Transcribe exactly the line that contains "if decide (pid" and all lines following it to the end of the material below; omit everything else.

━━━ Input data

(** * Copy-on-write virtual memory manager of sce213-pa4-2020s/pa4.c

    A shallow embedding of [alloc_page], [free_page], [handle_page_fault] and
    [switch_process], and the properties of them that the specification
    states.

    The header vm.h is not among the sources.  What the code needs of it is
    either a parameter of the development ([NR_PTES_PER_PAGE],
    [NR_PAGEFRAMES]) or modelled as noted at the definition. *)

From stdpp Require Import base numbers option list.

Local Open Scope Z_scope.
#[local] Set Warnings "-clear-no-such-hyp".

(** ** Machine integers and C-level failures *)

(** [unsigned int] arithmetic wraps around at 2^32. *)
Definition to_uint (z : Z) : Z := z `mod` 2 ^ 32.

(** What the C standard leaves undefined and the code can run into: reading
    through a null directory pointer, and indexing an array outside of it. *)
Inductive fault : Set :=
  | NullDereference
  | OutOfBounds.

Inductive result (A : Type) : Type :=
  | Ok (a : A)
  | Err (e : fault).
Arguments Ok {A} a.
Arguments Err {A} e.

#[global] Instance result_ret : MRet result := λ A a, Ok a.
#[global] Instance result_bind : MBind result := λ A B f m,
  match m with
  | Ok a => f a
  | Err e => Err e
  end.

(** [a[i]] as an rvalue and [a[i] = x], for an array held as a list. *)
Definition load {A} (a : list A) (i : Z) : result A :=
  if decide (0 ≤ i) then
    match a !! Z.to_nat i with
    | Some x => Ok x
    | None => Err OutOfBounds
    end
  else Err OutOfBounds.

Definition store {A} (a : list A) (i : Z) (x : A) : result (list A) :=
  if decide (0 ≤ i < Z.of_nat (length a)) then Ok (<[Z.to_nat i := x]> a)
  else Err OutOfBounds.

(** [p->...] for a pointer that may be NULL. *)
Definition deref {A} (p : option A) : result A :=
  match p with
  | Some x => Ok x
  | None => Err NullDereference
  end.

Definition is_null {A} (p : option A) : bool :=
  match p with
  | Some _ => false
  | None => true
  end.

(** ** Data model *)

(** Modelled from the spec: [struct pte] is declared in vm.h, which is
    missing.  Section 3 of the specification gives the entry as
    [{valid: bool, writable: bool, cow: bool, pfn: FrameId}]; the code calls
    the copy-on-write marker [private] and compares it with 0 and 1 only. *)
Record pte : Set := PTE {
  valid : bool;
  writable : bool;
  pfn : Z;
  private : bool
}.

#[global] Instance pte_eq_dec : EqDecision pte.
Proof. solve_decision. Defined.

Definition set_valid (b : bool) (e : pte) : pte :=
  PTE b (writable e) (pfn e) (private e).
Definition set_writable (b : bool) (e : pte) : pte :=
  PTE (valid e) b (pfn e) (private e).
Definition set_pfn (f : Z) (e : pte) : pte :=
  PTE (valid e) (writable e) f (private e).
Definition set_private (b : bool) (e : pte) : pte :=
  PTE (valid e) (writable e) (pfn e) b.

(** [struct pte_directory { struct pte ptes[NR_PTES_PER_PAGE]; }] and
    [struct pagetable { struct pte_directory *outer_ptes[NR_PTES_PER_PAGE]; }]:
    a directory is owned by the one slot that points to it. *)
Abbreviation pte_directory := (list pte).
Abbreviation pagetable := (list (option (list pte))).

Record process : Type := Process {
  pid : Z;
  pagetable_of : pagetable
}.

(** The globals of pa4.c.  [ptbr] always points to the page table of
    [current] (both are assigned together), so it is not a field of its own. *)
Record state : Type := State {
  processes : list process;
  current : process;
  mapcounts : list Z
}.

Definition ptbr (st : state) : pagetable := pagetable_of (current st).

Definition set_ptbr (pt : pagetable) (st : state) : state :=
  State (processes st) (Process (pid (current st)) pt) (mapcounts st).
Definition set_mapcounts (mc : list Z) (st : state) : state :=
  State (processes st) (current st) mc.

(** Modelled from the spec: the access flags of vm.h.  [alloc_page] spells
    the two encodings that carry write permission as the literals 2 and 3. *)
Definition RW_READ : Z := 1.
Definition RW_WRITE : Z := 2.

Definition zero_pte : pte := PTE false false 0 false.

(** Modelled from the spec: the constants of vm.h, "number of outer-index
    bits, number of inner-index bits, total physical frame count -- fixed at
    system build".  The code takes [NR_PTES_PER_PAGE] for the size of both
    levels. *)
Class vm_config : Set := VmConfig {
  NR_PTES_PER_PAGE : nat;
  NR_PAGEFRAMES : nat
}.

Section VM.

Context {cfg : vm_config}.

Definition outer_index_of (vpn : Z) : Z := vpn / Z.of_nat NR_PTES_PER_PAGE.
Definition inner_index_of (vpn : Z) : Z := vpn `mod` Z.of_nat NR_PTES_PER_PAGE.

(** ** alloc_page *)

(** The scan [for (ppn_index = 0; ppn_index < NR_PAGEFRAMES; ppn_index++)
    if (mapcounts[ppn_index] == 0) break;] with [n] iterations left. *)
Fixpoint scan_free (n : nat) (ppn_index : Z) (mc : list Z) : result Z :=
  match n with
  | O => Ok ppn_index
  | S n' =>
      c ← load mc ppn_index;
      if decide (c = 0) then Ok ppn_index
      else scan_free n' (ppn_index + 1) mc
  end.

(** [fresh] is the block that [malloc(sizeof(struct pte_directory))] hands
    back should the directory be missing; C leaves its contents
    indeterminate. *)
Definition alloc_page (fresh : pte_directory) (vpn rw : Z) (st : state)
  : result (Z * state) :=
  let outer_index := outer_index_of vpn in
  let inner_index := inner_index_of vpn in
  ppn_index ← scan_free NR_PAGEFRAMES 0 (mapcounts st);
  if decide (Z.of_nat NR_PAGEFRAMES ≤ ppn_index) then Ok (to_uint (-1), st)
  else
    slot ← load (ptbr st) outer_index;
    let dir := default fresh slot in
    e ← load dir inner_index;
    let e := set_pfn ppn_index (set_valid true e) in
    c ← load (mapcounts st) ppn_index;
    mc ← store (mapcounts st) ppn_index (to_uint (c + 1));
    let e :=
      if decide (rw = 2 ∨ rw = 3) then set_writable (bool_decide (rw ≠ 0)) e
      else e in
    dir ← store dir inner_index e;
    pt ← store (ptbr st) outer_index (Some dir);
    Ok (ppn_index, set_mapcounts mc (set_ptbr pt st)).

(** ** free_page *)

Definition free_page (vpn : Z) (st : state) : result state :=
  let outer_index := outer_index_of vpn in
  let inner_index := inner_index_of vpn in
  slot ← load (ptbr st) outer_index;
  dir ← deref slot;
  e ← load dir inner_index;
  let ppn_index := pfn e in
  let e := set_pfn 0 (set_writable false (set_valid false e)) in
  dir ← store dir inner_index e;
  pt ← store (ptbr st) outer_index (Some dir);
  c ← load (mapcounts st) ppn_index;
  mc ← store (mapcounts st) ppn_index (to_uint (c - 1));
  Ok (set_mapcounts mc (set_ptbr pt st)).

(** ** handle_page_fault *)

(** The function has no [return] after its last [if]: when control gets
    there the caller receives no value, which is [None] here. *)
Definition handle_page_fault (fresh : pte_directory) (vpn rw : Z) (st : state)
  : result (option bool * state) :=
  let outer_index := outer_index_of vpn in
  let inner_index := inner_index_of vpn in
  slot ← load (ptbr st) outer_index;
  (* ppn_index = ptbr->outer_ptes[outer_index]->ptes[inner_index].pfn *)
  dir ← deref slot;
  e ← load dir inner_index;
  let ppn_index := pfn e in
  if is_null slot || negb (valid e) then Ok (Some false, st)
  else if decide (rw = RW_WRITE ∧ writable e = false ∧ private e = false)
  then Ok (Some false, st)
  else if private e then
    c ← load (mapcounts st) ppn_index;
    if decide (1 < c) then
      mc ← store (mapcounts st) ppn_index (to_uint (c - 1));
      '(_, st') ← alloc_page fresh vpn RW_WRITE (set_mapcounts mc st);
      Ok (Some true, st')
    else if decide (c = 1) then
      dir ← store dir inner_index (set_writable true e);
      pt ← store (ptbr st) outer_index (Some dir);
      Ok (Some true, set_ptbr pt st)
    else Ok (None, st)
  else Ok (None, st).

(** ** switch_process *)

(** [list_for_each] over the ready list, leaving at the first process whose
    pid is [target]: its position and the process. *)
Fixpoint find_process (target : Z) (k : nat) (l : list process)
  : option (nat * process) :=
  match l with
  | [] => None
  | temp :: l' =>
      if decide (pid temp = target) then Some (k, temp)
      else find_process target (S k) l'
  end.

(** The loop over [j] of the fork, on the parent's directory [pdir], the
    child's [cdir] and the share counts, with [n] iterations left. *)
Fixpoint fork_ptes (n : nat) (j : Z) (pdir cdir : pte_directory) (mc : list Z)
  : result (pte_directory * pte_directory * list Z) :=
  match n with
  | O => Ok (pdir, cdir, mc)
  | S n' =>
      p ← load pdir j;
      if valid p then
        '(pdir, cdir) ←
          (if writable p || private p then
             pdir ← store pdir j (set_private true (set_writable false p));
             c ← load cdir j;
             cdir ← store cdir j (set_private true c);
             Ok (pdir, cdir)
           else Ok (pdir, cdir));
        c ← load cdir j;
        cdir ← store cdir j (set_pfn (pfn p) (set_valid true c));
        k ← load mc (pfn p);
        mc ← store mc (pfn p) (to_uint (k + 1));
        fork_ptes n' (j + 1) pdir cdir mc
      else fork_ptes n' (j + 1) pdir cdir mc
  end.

━━━━━━

▸ **Exercise response**:
      if decide (pid temp = target) then Some (k, temp)
      else find_process target (S k) l'
  end.

(** The loop over [j] of the fork, on the parent's directory [pdir], the
    child's [cdir] and the share counts, with [n] iterations left. *)
Fixpoint fork_ptes (n : nat) (j : Z) (pdir cdir : pte_directory) (mc : list Z)
  : result (pte_directory * pte_directory * list Z) :=
  match n with
  | O => Ok (pdir, cdir, mc)
  | S n' =>
      p ← load pdir j;
      if valid p then
        '(pdir, cdir) ←
          (if writable p || private p then
             pdir ← store pdir j (set_private true (set_writable false p));
             c ← load cdir j;
             cdir ← store cdir j (set_private true c);
             Ok (pdir, cdir)
           else Ok (pdir, cdir));
        c ← load cdir j;
        cdir ← store cdir j (set_pfn (pfn p) (set_valid true c));
        k ← load mc (pfn p);
        mc ← store mc (pfn p) (to_uint (k + 1));
        fork_ptes n' (j + 1) pdir cdir mc
      else fork_ptes n' (j + 1) pdir cdir mc
  end.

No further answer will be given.